__Task requirements__.
Lines below starting with the line with "(** * Site blocker: policy" and going on through the line with "133) || (n =? 160)." must be output exactly; the rest of the records must be left out.

__Raw data__.

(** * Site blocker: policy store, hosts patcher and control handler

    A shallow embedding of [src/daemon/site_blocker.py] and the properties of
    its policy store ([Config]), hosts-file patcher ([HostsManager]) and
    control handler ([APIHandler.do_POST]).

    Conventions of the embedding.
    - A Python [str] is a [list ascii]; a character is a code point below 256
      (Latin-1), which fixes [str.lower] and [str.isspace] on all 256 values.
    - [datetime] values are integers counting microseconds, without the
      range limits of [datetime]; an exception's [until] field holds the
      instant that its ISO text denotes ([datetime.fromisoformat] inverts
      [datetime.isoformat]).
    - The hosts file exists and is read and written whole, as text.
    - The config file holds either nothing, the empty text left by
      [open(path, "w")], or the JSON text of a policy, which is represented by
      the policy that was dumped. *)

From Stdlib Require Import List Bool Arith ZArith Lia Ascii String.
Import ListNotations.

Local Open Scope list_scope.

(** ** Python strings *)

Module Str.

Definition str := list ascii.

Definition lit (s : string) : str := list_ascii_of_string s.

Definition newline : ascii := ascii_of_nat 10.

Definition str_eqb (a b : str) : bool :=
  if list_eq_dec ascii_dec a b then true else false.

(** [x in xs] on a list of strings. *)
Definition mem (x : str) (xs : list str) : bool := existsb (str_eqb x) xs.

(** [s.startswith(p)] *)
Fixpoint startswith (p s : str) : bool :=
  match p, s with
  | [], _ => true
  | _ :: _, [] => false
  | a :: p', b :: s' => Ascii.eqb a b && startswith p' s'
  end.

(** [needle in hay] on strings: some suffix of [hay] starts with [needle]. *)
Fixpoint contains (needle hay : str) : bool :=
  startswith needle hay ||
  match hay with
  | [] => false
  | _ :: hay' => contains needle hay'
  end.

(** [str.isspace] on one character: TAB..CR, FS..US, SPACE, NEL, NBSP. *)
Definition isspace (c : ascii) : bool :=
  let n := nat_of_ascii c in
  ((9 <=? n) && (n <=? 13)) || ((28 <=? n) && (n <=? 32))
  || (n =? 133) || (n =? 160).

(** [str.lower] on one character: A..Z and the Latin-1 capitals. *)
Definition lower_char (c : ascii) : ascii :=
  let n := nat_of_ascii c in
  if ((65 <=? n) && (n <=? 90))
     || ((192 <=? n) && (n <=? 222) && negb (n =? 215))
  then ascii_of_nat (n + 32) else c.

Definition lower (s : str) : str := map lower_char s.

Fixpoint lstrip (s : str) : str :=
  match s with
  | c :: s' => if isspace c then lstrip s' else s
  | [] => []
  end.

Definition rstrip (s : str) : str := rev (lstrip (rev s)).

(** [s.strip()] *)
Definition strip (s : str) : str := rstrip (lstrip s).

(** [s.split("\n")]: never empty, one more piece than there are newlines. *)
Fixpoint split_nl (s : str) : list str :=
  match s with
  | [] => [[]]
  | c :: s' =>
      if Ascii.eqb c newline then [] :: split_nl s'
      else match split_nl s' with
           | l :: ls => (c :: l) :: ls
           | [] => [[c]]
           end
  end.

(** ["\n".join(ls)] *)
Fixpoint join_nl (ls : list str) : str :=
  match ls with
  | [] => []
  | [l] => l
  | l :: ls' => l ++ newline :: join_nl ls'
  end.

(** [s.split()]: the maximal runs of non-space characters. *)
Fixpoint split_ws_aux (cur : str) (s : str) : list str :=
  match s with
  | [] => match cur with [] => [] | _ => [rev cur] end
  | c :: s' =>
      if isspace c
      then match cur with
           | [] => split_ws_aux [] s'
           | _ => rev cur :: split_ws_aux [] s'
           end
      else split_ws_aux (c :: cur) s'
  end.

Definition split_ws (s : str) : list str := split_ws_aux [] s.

--

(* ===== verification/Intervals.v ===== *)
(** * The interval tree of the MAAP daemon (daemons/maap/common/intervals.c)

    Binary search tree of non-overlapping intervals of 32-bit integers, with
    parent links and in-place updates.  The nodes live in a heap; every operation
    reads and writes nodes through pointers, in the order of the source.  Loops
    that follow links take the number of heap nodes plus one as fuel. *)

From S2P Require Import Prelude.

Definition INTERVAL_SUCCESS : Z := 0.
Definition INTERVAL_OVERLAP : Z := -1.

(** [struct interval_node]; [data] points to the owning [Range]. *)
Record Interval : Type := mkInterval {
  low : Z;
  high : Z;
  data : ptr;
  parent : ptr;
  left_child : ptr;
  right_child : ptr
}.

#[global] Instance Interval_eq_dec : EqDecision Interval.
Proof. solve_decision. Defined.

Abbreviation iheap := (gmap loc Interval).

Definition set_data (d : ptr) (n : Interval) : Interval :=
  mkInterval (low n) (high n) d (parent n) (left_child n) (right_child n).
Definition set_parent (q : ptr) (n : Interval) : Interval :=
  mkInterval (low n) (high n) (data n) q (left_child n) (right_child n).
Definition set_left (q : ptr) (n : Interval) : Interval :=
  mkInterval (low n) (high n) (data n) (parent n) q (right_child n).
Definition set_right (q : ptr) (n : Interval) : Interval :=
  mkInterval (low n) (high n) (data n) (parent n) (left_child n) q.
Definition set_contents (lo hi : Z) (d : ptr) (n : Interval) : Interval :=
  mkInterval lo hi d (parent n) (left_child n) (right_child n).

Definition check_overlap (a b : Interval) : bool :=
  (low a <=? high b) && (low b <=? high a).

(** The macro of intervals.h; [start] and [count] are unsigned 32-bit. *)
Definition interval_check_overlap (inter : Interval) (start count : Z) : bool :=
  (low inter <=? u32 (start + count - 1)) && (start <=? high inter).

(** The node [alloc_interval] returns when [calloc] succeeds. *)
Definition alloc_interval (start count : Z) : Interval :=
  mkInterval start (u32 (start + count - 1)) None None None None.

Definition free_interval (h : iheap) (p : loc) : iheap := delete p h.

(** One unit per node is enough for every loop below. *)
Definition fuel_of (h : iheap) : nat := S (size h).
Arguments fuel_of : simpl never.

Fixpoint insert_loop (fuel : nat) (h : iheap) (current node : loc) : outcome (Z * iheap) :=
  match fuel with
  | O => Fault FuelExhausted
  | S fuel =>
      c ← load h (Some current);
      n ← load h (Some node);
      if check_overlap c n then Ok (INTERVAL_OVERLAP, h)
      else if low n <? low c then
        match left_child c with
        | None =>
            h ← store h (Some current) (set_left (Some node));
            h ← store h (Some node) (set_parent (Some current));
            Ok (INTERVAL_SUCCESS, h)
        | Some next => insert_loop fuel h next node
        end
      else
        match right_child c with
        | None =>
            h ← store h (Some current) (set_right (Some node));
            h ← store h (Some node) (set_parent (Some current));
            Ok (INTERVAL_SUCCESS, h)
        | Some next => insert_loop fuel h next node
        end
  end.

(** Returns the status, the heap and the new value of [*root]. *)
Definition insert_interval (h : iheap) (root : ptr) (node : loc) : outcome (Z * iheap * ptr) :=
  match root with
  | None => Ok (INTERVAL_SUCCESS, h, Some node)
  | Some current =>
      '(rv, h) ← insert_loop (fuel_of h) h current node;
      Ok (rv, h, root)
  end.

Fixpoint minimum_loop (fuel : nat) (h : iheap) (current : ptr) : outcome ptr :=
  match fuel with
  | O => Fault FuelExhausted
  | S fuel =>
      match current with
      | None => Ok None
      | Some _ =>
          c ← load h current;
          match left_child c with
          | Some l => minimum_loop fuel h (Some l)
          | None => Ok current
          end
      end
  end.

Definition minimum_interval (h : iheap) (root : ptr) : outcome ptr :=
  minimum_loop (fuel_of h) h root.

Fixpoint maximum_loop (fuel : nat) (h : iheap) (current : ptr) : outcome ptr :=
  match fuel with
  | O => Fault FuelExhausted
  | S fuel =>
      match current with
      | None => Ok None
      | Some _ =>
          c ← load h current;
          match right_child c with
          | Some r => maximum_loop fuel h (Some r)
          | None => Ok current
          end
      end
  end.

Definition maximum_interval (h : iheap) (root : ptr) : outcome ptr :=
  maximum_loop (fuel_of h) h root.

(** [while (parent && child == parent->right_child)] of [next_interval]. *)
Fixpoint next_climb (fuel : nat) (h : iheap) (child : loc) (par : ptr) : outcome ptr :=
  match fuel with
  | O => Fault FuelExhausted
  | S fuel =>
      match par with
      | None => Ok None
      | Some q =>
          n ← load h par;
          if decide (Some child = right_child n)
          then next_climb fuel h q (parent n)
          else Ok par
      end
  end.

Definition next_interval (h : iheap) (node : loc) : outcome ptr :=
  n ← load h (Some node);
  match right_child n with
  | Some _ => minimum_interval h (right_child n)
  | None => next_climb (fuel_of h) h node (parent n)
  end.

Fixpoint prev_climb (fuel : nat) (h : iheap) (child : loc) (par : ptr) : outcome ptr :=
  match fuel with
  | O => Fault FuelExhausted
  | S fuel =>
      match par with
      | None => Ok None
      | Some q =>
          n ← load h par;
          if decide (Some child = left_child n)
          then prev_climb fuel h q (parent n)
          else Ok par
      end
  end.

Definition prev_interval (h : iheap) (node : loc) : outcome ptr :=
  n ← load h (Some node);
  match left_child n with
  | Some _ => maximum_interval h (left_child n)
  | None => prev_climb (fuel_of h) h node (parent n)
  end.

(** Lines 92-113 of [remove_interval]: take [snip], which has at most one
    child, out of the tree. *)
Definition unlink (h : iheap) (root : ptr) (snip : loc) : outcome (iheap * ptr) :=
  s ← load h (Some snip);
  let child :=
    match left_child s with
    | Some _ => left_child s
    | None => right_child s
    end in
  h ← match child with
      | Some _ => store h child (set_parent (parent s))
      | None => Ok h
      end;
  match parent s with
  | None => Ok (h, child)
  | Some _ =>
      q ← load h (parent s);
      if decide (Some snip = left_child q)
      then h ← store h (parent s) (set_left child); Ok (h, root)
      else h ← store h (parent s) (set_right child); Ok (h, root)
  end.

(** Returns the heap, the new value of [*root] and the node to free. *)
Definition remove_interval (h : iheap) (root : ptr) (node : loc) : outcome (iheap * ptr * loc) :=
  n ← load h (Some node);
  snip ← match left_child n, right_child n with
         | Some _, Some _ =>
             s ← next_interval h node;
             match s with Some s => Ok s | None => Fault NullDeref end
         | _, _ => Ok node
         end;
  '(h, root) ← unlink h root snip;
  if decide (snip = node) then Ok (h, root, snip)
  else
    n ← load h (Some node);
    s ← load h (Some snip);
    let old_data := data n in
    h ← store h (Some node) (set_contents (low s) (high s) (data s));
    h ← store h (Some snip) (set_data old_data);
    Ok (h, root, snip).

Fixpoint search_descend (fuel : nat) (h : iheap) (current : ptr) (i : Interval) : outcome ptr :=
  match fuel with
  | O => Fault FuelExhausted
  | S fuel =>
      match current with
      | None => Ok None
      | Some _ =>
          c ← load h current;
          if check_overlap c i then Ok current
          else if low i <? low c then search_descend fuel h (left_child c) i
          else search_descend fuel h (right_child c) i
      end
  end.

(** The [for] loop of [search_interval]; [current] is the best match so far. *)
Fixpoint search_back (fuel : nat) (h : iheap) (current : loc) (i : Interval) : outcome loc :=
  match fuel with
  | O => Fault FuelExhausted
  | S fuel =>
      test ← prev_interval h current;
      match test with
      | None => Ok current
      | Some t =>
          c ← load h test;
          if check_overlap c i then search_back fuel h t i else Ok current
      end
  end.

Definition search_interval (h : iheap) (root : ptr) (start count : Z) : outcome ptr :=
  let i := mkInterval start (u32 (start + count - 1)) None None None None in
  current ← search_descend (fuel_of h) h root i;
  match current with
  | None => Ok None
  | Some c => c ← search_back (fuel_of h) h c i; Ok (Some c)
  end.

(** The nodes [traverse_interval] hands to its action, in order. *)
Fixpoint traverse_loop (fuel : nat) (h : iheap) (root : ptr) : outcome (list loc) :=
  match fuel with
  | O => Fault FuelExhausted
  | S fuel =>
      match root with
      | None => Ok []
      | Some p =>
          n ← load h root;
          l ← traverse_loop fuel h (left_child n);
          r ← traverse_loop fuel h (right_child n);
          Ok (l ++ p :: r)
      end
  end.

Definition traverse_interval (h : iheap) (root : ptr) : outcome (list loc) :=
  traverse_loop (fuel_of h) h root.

__Task output__.
(** * Site blocker: policy store, hosts patcher and control handler

    A shallow embedding of [src/daemon/site_blocker.py] and the properties of
    its policy store ([Config]), hosts-file patcher ([HostsManager]) and
    control handler ([APIHandler.do_POST]).

    Conventions of the embedding.
    - A Python [str] is a [list ascii]; a character is a code point below 256
      (Latin-1), which fixes [str.lower] and [str.isspace] on all 256 values.
    - [datetime] values are integers counting microseconds, without the
      range limits of [datetime]; an exception's [until] field holds the
      instant that its ISO text denotes ([datetime.fromisoformat] inverts
      [datetime.isoformat]).
    - The hosts file exists and is read and written whole, as text.
    - The config file holds either nothing, the empty text left by
      [open(path, "w")], or the JSON text of a policy, which is represented by
      the policy that was dumped. *)

From Stdlib Require Import List Bool Arith ZArith Lia Ascii String.
Import ListNotations.

Local Open Scope list_scope.

(** ** Python strings *)

Module Str.

Definition str := list ascii.

Definition lit (s : string) : str := list_ascii_of_string s.

Definition newline : ascii := ascii_of_nat 10.

Definition str_eqb (a b : str) : bool :=
  if list_eq_dec ascii_dec a b then true else false.

(** [x in xs] on a list of strings. *)
Definition mem (x : str) (xs : list str) : bool := existsb (str_eqb x) xs.

(** [s.startswith(p)] *)
Fixpoint startswith (p s : str) : bool :=
  match p, s with
  | [], _ => true
  | _ :: _, [] => false
  | a :: p', b :: s' => Ascii.eqb a b && startswith p' s'
  end.

(** [needle in hay] on strings: some suffix of [hay] starts with [needle]. *)
Fixpoint contains (needle hay : str) : bool :=
  startswith needle hay ||
  match hay with
  | [] => false
  | _ :: hay' => contains needle hay'
  end.

(** [str.isspace] on one character: TAB..CR, FS..US, SPACE, NEL, NBSP. *)
Definition isspace (c : ascii) : bool :=
  let n := nat_of_ascii c in
  ((9 <=? n) && (n <=? 13)) || ((28 <=? n) && (n <=? 32))
  || (n =? 133) || (n =? 160).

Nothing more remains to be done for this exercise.